Setting the r.raw.decode_content = True
flag ensures that the raw socket will give you the decompressed content even if the response is gzip or deflate compressed.
You don't have to stream the response; for smaller XML documents it is fine to use the response.content
attribute, which is the un-decoded response body:
r = requests.get(url, params=payload)
xml = etree.fromstring(r.content)
XML parsers always expect bytes as input as the XML format itself dictates how the parser is to decode those bytes to Unicode text.
Solution 2:
Correction!
See below how I got it all wrong. Basically, when we use the method .text
then the result is a unicode encoded string. Using it raises the following exception in lxml
ValueError: Unicode strings with encoding declaration are not supported. Please use bytes input or XML fragments without declaration.
Which basically means that @martijn-pieters was right, we must use the raw response as returned by .content
Incorrect answer (but might be interesting to someone)

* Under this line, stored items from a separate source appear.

(* ===== verification/StepRunner.v ===== *)
(** * StepRunner: waiting for the agents that execute a step (internal/runner/remote_step.go)

    [runRemoteStep] queues one run per agent and then looks at the runs every
    quarter of a second until none of them is active: it charges the time that
    passes to each agent's budget, asks for cancellation when a run has failed,
    a budget is spent or the operator has cancelled, and decides the outcome.
    Durations are numbers of nanoseconds. The clock, the time that transfers
    took, and which channel wakes the loop come with each round. *)
From stdpp Require Import pretty.
From S2P Require Import Prelude Text Db Tx QueueQueries DeploymentQueue DispatchQueries RemoteLifecycle CreationQueries GateQueries ArtifactGate Base64 Secret Variables Resolution Ansible DeploymentCreation StepQueries RemotePayload LogScrub RemoteSteps RemoteLogs LogWriter.

(** What [runRemoteStep] returns. *)
Inductive StepResult :=
  | StepSucceeded
  | StepContainerCleanup
  | StepCancelled
  | StepUnconfirmed (agent : string)
  | StepTimedOut
  | StepFailed (agent : string)
  | StepStopped
  | StepError (e : error).

(** The local variables of the loop; [cancelSignal] is nil once the operator has
    cancelled. *)
Record LoopState := mkLoop {
  lp_remaining : gmap string Z;
  lp_transferred : gmap string Z;
  lp_timedOut : bool;
  lp_operatorCancelled : bool;
  lp_cancellationNeeded : bool;
  lp_cancellationRequested : bool;
  lp_failureAgent : string;
  lp_started : bool }.

#[export] Instance LoopState_eta : Eta LoopState := λ l,
  mkLoop (lp_remaining l) (lp_transferred l) (lp_timedOut l) (lp_operatorCancelled l)
    (lp_cancellationNeeded l) (lp_cancellationRequested l) (lp_failureAgent l) (lp_started l).

Definition lp_set_remaining : gmap string Z → LoopState → LoopState := ltac:(set_field lp_remaining).
Definition lp_set_transferred : gmap string Z → LoopState → LoopState := ltac:(set_field lp_transferred).
Definition lp_set_timedOut : bool → LoopState → LoopState := ltac:(set_field lp_timedOut).
Definition lp_set_operatorCancelled : bool → LoopState → LoopState := ltac:(set_field lp_operatorCancelled).
Definition lp_set_cancellationNeeded : bool → LoopState → LoopState := ltac:(set_field lp_cancellationNeeded).
Definition lp_set_cancellationRequested : bool → LoopState → LoopState := ltac:(set_field lp_cancellationRequested).
Definition lp_set_failureAgent : string → LoopState → LoopState := ltac:(set_field lp_failureAgent).
Definition lp_set_started : bool → LoopState → LoopState := ltac:(set_field lp_started).

Definition loop_start : LoopState := mkLoop ∅ ∅ false false false false "" false.

(** What one round has seen. *)
Record Round := mkRound {
  rd_allSucceeded : bool;
  rd_hasActive : bool;
  rd_hasFailure : bool;
  rd_cleanupUnconfirmed : bool;
  rd_expired : bool }.

(** What wakes the loop at the end of a round. *)
Inductive wake := WakeStopped | WakeCancelled | WakeTick.

Record tick := mkTick {
  tk_now : Z;
  tk_elapsed : Z;
  tk_transfer : string → Z;
  tk_wake : wake }.

Section step.
Context `{AgentEnvironment}.
(** What the step's writer redacts with, and the bytes it may hold back. *)
Context (order : gmap nat nat → list (nat * nat)) (scrubber : option Scrubber) (limit : Z).
Context (deploymentID stepIndex : Z) (stepName : string) (timeout : Z).
Implicit Types (st : LoopState) (rd : Round) (s : DB).

(** ** One run *)

Definition lost_states : list string := ["failed"; "lost"; "cancel_unconfirmed"; "cleanup_unconfirmed"].

(** The budget of an active run; maintenance pauses waiting targets only. *)
Definition charge (tk : tick) (run : ListRemoteStepRunsForRunnerRow) st : LoopState * Z :=
  let budget := default timeout (lp_remaining st !! rr_AgentID run) in
  if negb (String.eqb (rr_State run) "waiting") || Z.eqb (rr_Draining run) 0 then
    let transferTime := tk_transfer tk (rr_AgentID run) in
    let budget := budget - Z.max 0 (tk_elapsed tk
                    - (transferTime - default 0 (lp_transferred st !! rr_AgentID run))) in
    (lp_set_transferred (<[rr_AgentID run := transferTime]> (lp_transferred st))
       (lp_set_remaining (<[rr_AgentID run := budget]> (lp_remaining st)) st), budget)
  else (lp_set_remaining (<[rr_AgentID run := budget]> (lp_remaining st)) st, budget).

(** The switch on the run's state. *)
Definition observe_run (tk : tick) (run : ListRemoteStepRunsForRunnerRow) st rd : LoopState * Round :=
  if String.eqb (rr_State run) "succeeded" then (st, rd)
  else if String.eqb (rr_State run) "cancelled" then
    (st, mkRound false (rd_hasActive rd) (rd_hasFailure rd || negb (lp_operatorCancelled st))
           (rd_cleanupUnconfirmed rd) (rd_expired rd))
  else if rr_State run ∈? lost_states then
    (lp_set_failureAgent (if String.eqb (lp_failureAgent st) "" then rr_AgentID run else lp_failureAgent st) st,
     mkRound false (rd_hasActive rd) true
       (rd_cleanupUnconfirmed rd || String.eqb (rr_State run) "cleanup_unconfirmed") (rd_expired rd))
  else
    let '(st, budget) := charge tk run st in
    (st, mkRound false true (rd_hasFailure rd) (rd_cleanupUnconfirmed rd) (rd_expired rd || (budget <=? 0))).

(** The loop over the runs; the first start of one is logged. *)
Fixpoint observe_runs (tk : tick) (runs : list ListRemoteStepRunsForRunnerRow) st rd s
    : result (LoopState * Round) * DB :=
  match runs with
  | [] => (Ok (st, rd), s)
  | run :: runs =>
      if negb (lp_started st) && not_null (rr_StartedAt run) then
        match LogWriter.state deploymentID stepName (Some stepIndex) "running" s with
        | (Err e, s) => (Err e, s)
        | (Ok _, s) =>
            let '(st, rd) := observe_run tk run (lp_set_started true st) rd in
            observe_runs tk runs st rd s
        end
      else
        let '(st, rd) := observe_run tk run st rd in
        observe_runs tk runs st rd s
  end.

(** ** The decision at the end of a round *)

Definition spend st rd : LoopState :=
  if rd_expired rd then
    lp_set_cancellationNeeded true
      (if String.eqb (lp_failureAgent st) "" then lp_set_timedOut true st else st)
  else st.

(** An outcome, or the state with which the loop goes on. *)
Definition judge st rd : StepResult + LoopState :=
  let st := spend st rd in
  if rd_cleanupUnconfirmed rd && negb (rd_hasActive rd) then inl StepContainerCleanup
  else if lp_operatorCancelled st && negb (rd_hasActive rd) then
    inl (if rd_hasFailure rd then StepUnconfirmed (lp_failureAgent st) else StepCancelled)
  else if rd_hasFailure rd && rd_hasActive rd then inr (lp_set_cancellationNeeded true st)
  else if rd_hasFailure rd then
    inl (if lp_timedOut st then StepTimedOut else StepFailed (lp_failureAgent st))
  else if rd_allSucceeded rd then inl StepSucceeded
  else inr st.

Definition wake_up (w : wake) st : StepResult + LoopState :=
  match w with
  | WakeStopped => inl StepStopped
  | WakeCancelled =>
      inr (if lp_operatorCancelled st then st
           else lp_set_operatorCancelled true (lp_set_cancellationNeeded true st))
  | WakeTick => inr st
  end.

(** ** One round *)

Definition look (tk : tick) st s : (StepResult + LoopState) * DB :=
  match ListRemoteStepRunsForRunner deploymentID stepIndex s with
  | Err e => (inl (StepError e), s)
  | Ok (runs, _) =>
      match observe_runs tk runs st (mkRound (negb (length runs =? 0)%nat) false false false false) s with
      | (Err e, s) => (inl (StepError e), s)
      | (Ok (st, rd), s) =>
          (match judge st rd with inl outcome => inl outcome | inr st => wake_up (tk_wake tk) st end, s)
      end
  end.

(** A cancellation that cannot be stored is tried again in the next round. *)
Definition iterate (tk : tick) st s : (StepResult + LoopState) * DB :=
  if lp_cancellationNeeded st && negb (lp_cancellationRequested st) then
    match RequestRemoteStepCancellation (tk_now tk) deploymentID s with
    | Ok (_, s) => look tk (lp_set_cancellationRequested true st) s
    | Err _ => (match tk_wake tk with WakeStopped => inl StepStopped | _ => inr st end, s)
    end
  else look tk st s.

(** ** Before the loop *)

Definition step_unavailable (interpreter : string) (artifact : bool) : string :=
  "step " +:+ quote stepName +:+ ": no compatible agents support interpreter "
  +:+ quote (if String.eqb interpreter "" then "bash" else interpreter)
  +:+ " and match the environment, labels, and staging/1" +:+ (if artifact then " and artifact/1" else "")
  +:+ " capabilities; upgrade participating agents".

(** A line of the step's fresh writer, and its flush. *)
Definition print_line (text : string) s : DB :=
  let '(_, w, s) := Write order deploymentID stepName (Some stepIndex) scrubber limit (text +:+ newline_text)
                      (mkWriter "" false) s in
  (Flush deploymentID stepName (Some stepIndex) scrubber w s).2.

Definition step_prefix : string := "step " +:+ quote stepName +:+ ": ".

(** From [QueueRemoteStepRuns] to the loop. The error of writing a line is not
    told apart from the error that it reports. *)
Definition enqueue (interpreter : string) (s : DB) : option StepResult * DB :=
  match QueueRemoteStepRuns deploymentID stepIndex s with
  | (Err (ErrLimits message), s) => (Some (StepError (ErrLimits message)), print_line (step_prefix +:+ message) s)
  | (Err e, s) => (Some (StepError e), s)
  | (Ok created, s) =>
      if Z.eqb created 0 then
        match GetDeploymentArtifact deploymentID s with
        | Ok _ =>
            let message := step_unavailable interpreter true in
            (Some (StepError (ErrOther message)), print_line message s)
        | Err ErrNoRows =>
            let message := step_unavailable interpreter false in
            (Some (StepError (ErrOther message)), print_line message s)
        | Err e => (Some (StepError e), s)
        end
      else (None, print_line (step_prefix +:+ "queued for " +:+ pretty created +:+ " matching agent(s)") s)
  end.

(** The rounds of the loop, and what the rest of the server does to the store
    before each of them; [inr] when the rounds end before the loop does. *)
Fixpoint watch (rounds : list ((DB → DB) * tick)) st s : (StepResult + LoopState) * DB :=
  match rounds with
  | [] => (inr st, s)
  | (world, tk) :: rounds =>
      match iterate tk st (world s) with
      | (inl outcome, s) => (inl outcome, s)
      | (inr st, s) => watch rounds st s
      end
  end.

(** The deferred call: an error ends the log of the step. *)
Definition finish_step_log (outcome : StepResult) s : DB :=
  match outcome with
  | StepSucceeded => s
  | _ => finishState deploymentID stepName (Some stepIndex)
           (match outcome with StepContainerCleanup => true | _ => false end) true
           (match outcome with StepCancelled => true | _ => false end) s
  end.

(** [cancelled]: the operator has cancelled before the step. [None] when the
    rounds end before the loop does. *)
Definition runRemoteStep (limits : ExecutionLimits) (step : Definition_) (cancelled : bool)
    (rounds : list ((DB → DB) * tick)) (s : DB) : option StepResult * DB :=
  if String.eqb (sd_Kind step) "ansible"
  then (Some (StepError (ErrOther "native Ansible execution is unsupported on remote agents")), s)
  else match ValidateLimitsWithPolicy (sd_TimeoutSeconds step) (sd_MaxRetries step) limits with
  | Err e => (Some (StepError e), s)
  | Ok _ =>
      if cancelled then (Some StepCancelled, s)
      else match LogWriter.state deploymentID stepName (Some stepIndex) "waiting" s with
      | (Err e, s) => (Some (StepError e), s)
      | (Ok _, s) =>
          match enqueue (sd_Interpreter step) s with
          | (Some outcome, s) => (Some outcome, finish_step_log outcome s)
          | (None, s) =>
              match watch rounds loop_start s with
              | (inl outcome, s) => (Some outcome, finish_step_log outcome s)
              | (inr _, s) => (None, s)
              end
          end
      end
  end.
End step.

(** The time a step may take, in nanoseconds. *)
Definition step_timeout (default_seconds : Z) (step : Definition_) : Z :=
  (if 0 <? sd_TimeoutSeconds step then sd_TimeoutSeconds step else default_seconds) * 1000000000.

For whoever is interested. I believe the reason this error occurs is probably an invalid guess taken by requests as explained in Response.text
documentation:
Content of the response, in unicode.
If Response.encoding is None, encoding will be guessed using chardet.
The encoding of the response content is determined based solely on HTTP headers, following RFC 2616 to the letter. If you can take advantage of non-HTTP knowledge to make a better guess at the encoding, you should set r.encoding appropriately before accessing this property.
So, following this, one could also make sure requests' r.text
encodes the response content correctly by explicitly setting the encoding with r.encoding = 'UTF-8'
This approach adds another validation that the received response is indeed in the correct encoding prior to parsing it with lxml.